This says, initial is alanine.pdb run for 100 frames and is named xxxxxxxx.dcd.

Now, we want that this trajectory actually exists so we have to make it (on the cluster which is waiting for things to do). So we need a Task object to run a simulation. Since Task objects are very flexible there are helper functions to get them to do, what you want, like the ones we already created just before. Let's use the openmm engine to create an openmm task


In [17]:
task = engine.task_run_trajectory(trajectory)

That's it, just that a trajectory description and turn it into a task that contains the shell commands and needed files, etc.

Last step is to really run the task.
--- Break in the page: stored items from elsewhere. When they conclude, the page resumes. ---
Definition bn_rshift_words (a : words) (shift : Z) : words :=
  let num := length a in
  let shift_bits := shift mod 64 in
  let shift_words := Z.to_nat (shift / 64) in
  if (num <=? shift_words)%nat then replicate num 0
  else
    (if shift_bits =? 0 then drop shift_words a else rshift_loop (drop shift_words a) shift_bits)
    ++ replicate shift_words 0.

Fixpoint bn_rshift1_words (a : words) : words :=
  match a with
  | [] => []
  | [x] => [Z.shiftr x 1]
  | x :: (y :: _) as a => Z.lor (Z.shiftr x 1) (u64 (Z.shiftl y 63)) :: bn_rshift1_words a
  end.

(** The loop of [BN_lshift1], with the bit carried out. *)
Fixpoint lshift1_loop (a : words) (c : Z) : words * Z :=
  match a with
  | [] => ([], c)
  | t :: a =>
      let '(r, c') := lshift1_loop a (Z.shiftr t 63) in
      (Z.lor (u64 (Z.shiftl t 1)) c :: r, c')
  end.

Definition bn_is_bit_set_words (a : words) (bit : Z) : bool :=
  let i := Z.to_nat (bit / 64) in
  let j := bit mod 64 in
  if (length a <=? i)%nat then false else Z.land (Z.shiftr (a !!! i) j) 1 =? 1.

(** One round of [bn_count_low_zero_bits_word]: the state is [l] and [bits]. *)
Definition low_zero_round (k : Z) (s : Z * Z) : Z * Z :=
  let '(l, bits) := s in
  let mask := constant_time_is_zero_w (u64 (Z.shiftl l (64 - k))) in
  (constant_time_select_w mask (Z.shiftr l k) l, bits + Z.land k mask).

Definition bn_count_low_zero_bits_word (l : Z) : Z :=
  let s := low_zero_round 2 (low_zero_round 4 (low_zero_round 8 (low_zero_round 16 (low_zero_round 32 (l, 0))))) in
  s.2 + Z.land 1 (constant_time_is_zero_w (u64 (Z.shiftl s.1 63))).

(** * Reading functions *)

Definition BN_is_bit_set (a : BIGNUM) (n : Z) : bool :=
  if n <? 0 then false else bn_is_bit_set_words (limbs a) n.

Fixpoint low_zero_loop (ws : words) (i : Z) (saw_nonzero ret : Z) : Z :=
  match ws with
  | [] => ret
  | w :: ws =>
      let nonzero := wnot 64 (constant_time_is_zero_w w) in
      let first_nonzero := Z.land (wnot 64 saw_nonzero) nonzero in
      let saw_nonzero := Z.lor saw_nonzero nonzero in
      let bits := bn_count_low_zero_bits_word w in
      low_zero_loop ws (i + 1) saw_nonzero (Z.lor ret (Z.land first_nonzero (i * 64 + bits)))
  end.

Definition BN_count_low_zero_bits (bn : BIGNUM) : Z := low_zero_loop (limbs bn) 0 0 0.

(** * Writing functions *)

Section Ops.
Context (alloc_ok : nat -> bool).

Definition read_word (i k : nat) : prog Z :=
  do ws <- read_words i k 1;
  r_ret (ws !!! 0%nat).

(** [for (i = a->width - 1; i >= 0; i--) t[nw + i] = f[i];] *)
Fixpoint lshift_move (r a nw i : nat) : prog unit :=
  match i with
  | O => r_ret tt
  | S i =>
      do l <- read_word a i;
      do_ put_words r (nw + i) [l];
      lshift_move r a nw i
  end.

Fixpoint lshift_bits (r a nw : nat) (lb : Z) (i : nat) : prog unit :=
  match i with
  | O => r_ret tt
  | S i =>
      do l <- read_word a i;
      do t <- read_word r (nw + i + 1);
      do_ put_words r (nw + i + 1) [Z.lor t (Z.shiftr l (64 - lb))];
      do_ put_words r (nw + i) [u64 (Z.shiftl l lb)];
      lshift_bits r a nw lb i
  end.

Definition BN_lshift (r a : nat) (n : Z) : prog bool :=
  if n <? 0 then r_ret false
  else
    do A <- r_load a;
    do_ r_modify r (set_neg (neg A));
    let nw := Z.to_nat (n / 64) in
    do ok <- bn_wexpand alloc_ok r (width A + nw + 1);
    if negb ok then r_ret false
    else
      let lb := n mod 64 in
      do_ put_words r (width A + nw) [0];
      do_ (if lb =? 0 then lshift_move r a nw (width A) else lshift_bits r a nw lb (width A));
      do_ put_words r 0 (replicate nw 0);
      do_ r_modify r (set_width (width A + nw + 1));
      do_ bn_set_minimal_width r;
      r_ret true.

Definition BN_lshift1 (r a : nat) : prog bool :=
  do A <- r_load a;
  do ok <-
    (if negb (r =? a)%nat then
       do_ r_modify r (set_neg (neg A));
       do ok <- bn_wexpand alloc_ok r (width A + 1);
       if negb ok then r_ret false
       else do_ r_modify r (set_width (width A)); r_ret true
     else bn_wexpand alloc_ok r (width A + 1));
  if negb ok then r_ret false
  else
    do ws <- read_words a 0 (width A);
    let '(ws, c) := lshift1_loop ws 0 in
    do_ put_words r 0 ws;
    if negb (c =? 0) then
      do_ put_words r (width A) [1];
      do_ r_modify r (fun bn => set_width (S (width bn)) bn);
      r_ret true
    else r_ret true.
(* ===== verification/BnCtx.v ===== *)
(** BN_CTX (crypto/fipsmodule/bn/ctx.c): the pool of temporary BIGNUMs, in frames, that the functions
    with temporaries take them from, and its refinement of a stack of frames.

    The BIGNUMs live in the store; an object [BN_new] makes gets an address that is not in use.  The
    outcomes of the allocations are arguments. *)

From S2P Require Import Prelude Internal Store BnWords Bn.

Open Scope Z_scope.

Module BnCtx.
Import BnWords Bn.

(** [indexes] holds the [depth] indexes in use, the last one first. *)
Record BN_STACK := mk_stack { indexes : list nat; size : Z }.

(** [bignums] is [None] for NULL. *)
Record BN_CTX := mk_ctx { bignums : option (list nat); stack : BN_STACK; used : nat; error : bool; defer_error : bool }.

Definition BN_STACK_init : BN_STACK := mk_stack [] 0.

Definition BN_CTX_START_FRAMES : Z := 32.

(** [realloc_ok]: the outcome of [OPENSSL_realloc]. *)
Definition BN_STACK_push (realloc_ok : bool) (st : BN_STACK) (idx : nat) : option BN_STACK :=
  if Z.of_nat (length (indexes st)) =? size st then
    let new_size := if negb (size st =? 0) then wrap 64 (size st * 3) / 2 else BN_CTX_START_FRAMES in
    if (new_size <=? size st) || (new_size >? size_max / 8) then None
    else if negb realloc_ok then None
    else Some (mk_stack (idx :: indexes st) new_size)
  else Some (mk_stack (idx :: indexes st) (size st)).
(** Adding [b] to a counter without passing [2 ^ 32] in the lower word, but perhaps reaching it. *)
Lemma set_ctr32_spec v b :
  0 < b -> v mod 2 ^ 32 + b <= 2 ^ 32 -> set_ctr32 (counter 16 v) ((v + b) mod 2 ^ 32) = counter 16 (v + b).
Proof.
  intros Hb Hc. unfold set_ctr32. rewrite store_u32_be by (apply Z.mod_pos_bound; lia). unfold store. rewrite length_be_bytes, take_counter.
  rewrite (drop_ge (counter 16 v)), app_nil_r by (unfold counter; rewrite length_be_bytes; lia). fold (counter 4 ((v + b) mod 2 ^ 32)).
  rewrite (counter_hi_lo (v + b)). pose proof (Z.div_mod v (2 ^ 32) ltac:(lia)) as Hdm. pose proof (Z.mod_pos_bound v (2 ^ 32) ltac:(lia)).
  destruct (Z.eqb_spec ((v + b) mod 2 ^ 32) 0) as [H0 | H0].
  - assert ((v + b) / 2 ^ 32 = v / 2 ^ 32 + 1) as ->.
    { apply Z.mod_divide in H0 as [q Hq]; [| lia]. rewrite Hq, Z.div_mul by lia. nia. }
    unfold ctr96_inc. rewrite take_app_length', drop_app_length' by (symmetry; apply length_be_bytes). by rewrite inc_loop_counter.
  - f_equal. f_equal. apply (Z.div_unique_pos _ _ _ (v mod 2 ^ 32 + b)); [| lia]. split; [lia |].
    destruct (Z.eq_dec (v mod 2 ^ 32 + b) (2 ^ 32)) as [E | E]; [| lia]. exfalso. apply H0.
    replace (v + b) with ((v / 2 ^ 32 + 1) * 2 ^ 32) by lia. by rewrite Z.mod_mul.
Qed.

Section Ctr32.
Context (block : bytes -> bytes) `{HB : BlockCipher block} (func : bytes -> Z -> bytes -> bytes).

(** What the function of type [ctr128_f] does: CTR with the lower 32 bits of the counter. *)
Class Ctr32 : Prop := ctr32_func inp n ivec :
  (16 * n <= length inp)%nat -> is_block ivec ->
  func inp (Z.of_nat n) ivec = xor_bytes (take (16 * n) inp)
    (concat (map (fun i => block (take 12 ivec ++ be_bytes 4 (be_value (drop 12 ivec) + Z.of_nat i))) (seq 0 n))).

(** The key stream of [n] blocks from the counter [v]. *)
Definition ctr_ks (v : Z) (n : nat) : bytes := concat (map (fun i => block (counter 16 (v + Z.of_nat i))) (seq 0 n)).

Lemma counter_is_block v : is_block (counter 16 v).
Proof. split; [apply length_be_bytes | apply be_bytes_ok]. Qed.

Lemma ctr_ks_S v n : ctr_ks v (S n) = block (counter 16 v) ++ ctr_ks (v + 1) n.
Proof.
  unfold ctr_ks. cbn [seq map concat]. rewrite Z.add_0_r, <- seq_shift, map_map. do 2 f_equal. apply map_ext. intros i. do 2 f_equal. lia.
Qed.

Lemma ctr_ks_length v n : length (ctr_ks v n) = (16 * n)%nat.
Proof.
  revert v. induction n as [| n IH]; intros v; [done |]. rewrite ctr_ks_S, length_app, IH. destruct (block_is_block block _ (counter_is_block v)) as [-> _]. lia.
Qed.

Lemma ctr_ks_app v n k : ctr_ks v (n + k) = ctr_ks v n ++ ctr_ks (v + Z.of_nat n) k.
Proof.
  revert v. induction n as [| n IH]; intros v; [by rewrite Z.add_0_r |]. cbn [Nat.add]. rewrite !ctr_ks_S, IH, <- app_assoc. do 3 f_equal. lia.
Qed.

Lemma ctr_run_blocks v e n x :
  length x = (16 * n)%nat -> bytes_ok x ->
  exists e', run (ks_step (ctr_refill block) snd) ((counter 16 v, e), 0%nat) x = (xor_bytes x (ctr_ks v n), ((counter 16 (v + Z.of_nat n), e'), 0%nat)).
Proof.
  revert v e x. induction n as [| n IH]; intros v e x Hx Ho; [destruct x; [| done]; exists e; cbn [run]; by rewrite Z.add_0_r |].
  rewrite <- (take_drop 16 x), run_app. assert (length (take 16 x) = 16%nat) as Ht by (rewrite length_take; lia).
  rewrite (ks_start (ctr_refill block) snd (fun a => is_block (fst a)) (ctr_refill_inv block)) by (apply counter_is_block || lia).
  rewrite Ht. change (16 mod 16)%nat with 0%nat.
  assert (ctr_refill block (counter 16 v, e) = (counter 16 (v + 1), block (counter 16 v))) as -> by (unfold ctr_refill; cbn [fst]; by rewrite ctr128_inc_counter).
  destruct (IH (v + 1) (block (counter 16 v)) (drop 16 x) ltac:(rewrite length_drop; lia) ltac:(auto with bytes_db)) as (e' & E).
  rewrite E. exists e'. cbn [snd]. destruct (block_is_block block _ (counter_is_block v)) as [Hb _].
  rewrite ctr_ks_S, xor_app, (take_ge (block _)) by lia. by replace (v + Z.of_nat (S n)) with (v + 1 + Z.of_nat n) by lia.
Qed.

Context `{HF : Ctr32}.

Lemma ctr32_call v inp n :
  (16 * n <= length inp)%nat -> v mod 2 ^ 32 + Z.of_nat n <= 2 ^ 32 ->
  func inp (Z.of_nat n) (counter 16 v) = xor_bytes (take (16 * n) inp) (ctr_ks v n).
Proof.
  intros Hn Hc. rewrite ctr32_func by (done || apply counter_is_block). f_equal. unfold ctr_ks. f_equal. apply map_ext_in. intros i [_ Hi]%in_seq. f_equal.
  rewrite take_counter, drop_counter. unfold counter at 2. rewrite be_value_bytes. change (256 ^ Z.of_nat 4) with (2 ^ 32). rewrite Z.mod_mod by lia.
  rewrite (counter_hi_lo (v + Z.of_nat i)). pose proof (Z.div_mod v (2 ^ 32) ltac:(lia)). pose proof (Z.mod_pos_bound v (2 ^ 32) ltac:(lia)).
  f_equal.
  - f_equal. apply (Z.div_unique_pos _ _ _ (v mod 2 ^ 32 + Z.of_nat i)); lia.
  - unfold counter. f_equal. apply (Z.mod_unique_pos _ _ (v / 2 ^ 32)); lia.
Qed.

(** The blocks of a call and the new lower word. *)
Lemma ctr32_limit c k :
  0 <= c < 2 ^ 32 -> 1 <= k ->
  let blocks := if k >? 2 ^ 28 then 2 ^ 28 else k in
  let ctr32 := u32 (c + u32 blocks) in
  let '(blocks, ctr32) := if ctr32 <? blocks then (blocks - ctr32, 0) else (blocks, ctr32) in
  1 <= blocks <= k /\ c + blocks <= 2 ^ 32 /\ ctr32 = (c + blocks) mod 2 ^ 32.
Proof.
  intros Hc Hk. cbv zeta. set (b := if k >? 2 ^ 28 then 2 ^ 28 else k).
  assert (1 <= b <= k /\ b <= 2 ^ 28) as [Hb Hb28] by (unfold b; rewrite Z.gtb_ltb; destruct (Z.ltb_spec (2 ^ 28) k); lia). clearbody b.
  rewrite (wrap_id 32 b) by (unfold fits; lia). unfold wrap. destruct (Z.lt_ge_cases (c + b) (2 ^ 32)) as [Hlt | Hge].
  - rewrite Z.mod_small by lia. destruct (Z.ltb_spec (c + b) b); [| split_and!; try lia; by rewrite Z.mod_small by lia].
    lia.
  - assert ((c + b) mod 2 ^ 32 = c + b - 2 ^ 32) as -> by (symmetry; apply (Z.mod_unique_pos _ _ 1); lia).
    destruct (Z.ltb_spec (c + b - 2 ^ 32) b); [| lia]. split_and!; try lia. replace (c + (b - (c + b - 2 ^ 32))) with (1 * 2 ^ 32) by lia. by rewrite Z.mod_mul by lia.
Qed.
You can just use a scheduler as a function or call the .submit() method.


In [18]:
scheduler(task)


Out[18]:
[<adaptivemd.task.Task at 0x1214190d0>]

Now we have to wait. To see, if we are done, you can check the scheduler if it is still running tasks.


In [26]:
scheduler.is_idle


* unit.000000  state Failed (None), out/err:  / 
task did not complete
Out[26]:
True

In [35]:
print scheduler.generators


<StoredBundle with 0 file(s) @ 0x11f942810>

or you wait until it becomes idle using .wait()


In [27]:
# scheduler.wait()

If all went as expected we will now have our first trajectory.


In [28]:
print project.files
print project.trajectories


<StoredBundle with 0 file(s) @ 0x11f942850>
<ViewBundle with 0 file(s) @ 0x11f942890>

Excellent, so cleanup and close our queue


In [67]:
scheduler.exit()

and close the project.


In [68]:
project.close()

The final project.close() will also shut down all open schedulers for you, so the exit command would not be necessary here. It is relevant if you want to exit the queue as soon as possible to save walltime.

Summary

You have finally created an AdaptiveMD project and run your first trajectory. Since the project exists now, it is much easier to run more trajectories now.


In [ ]: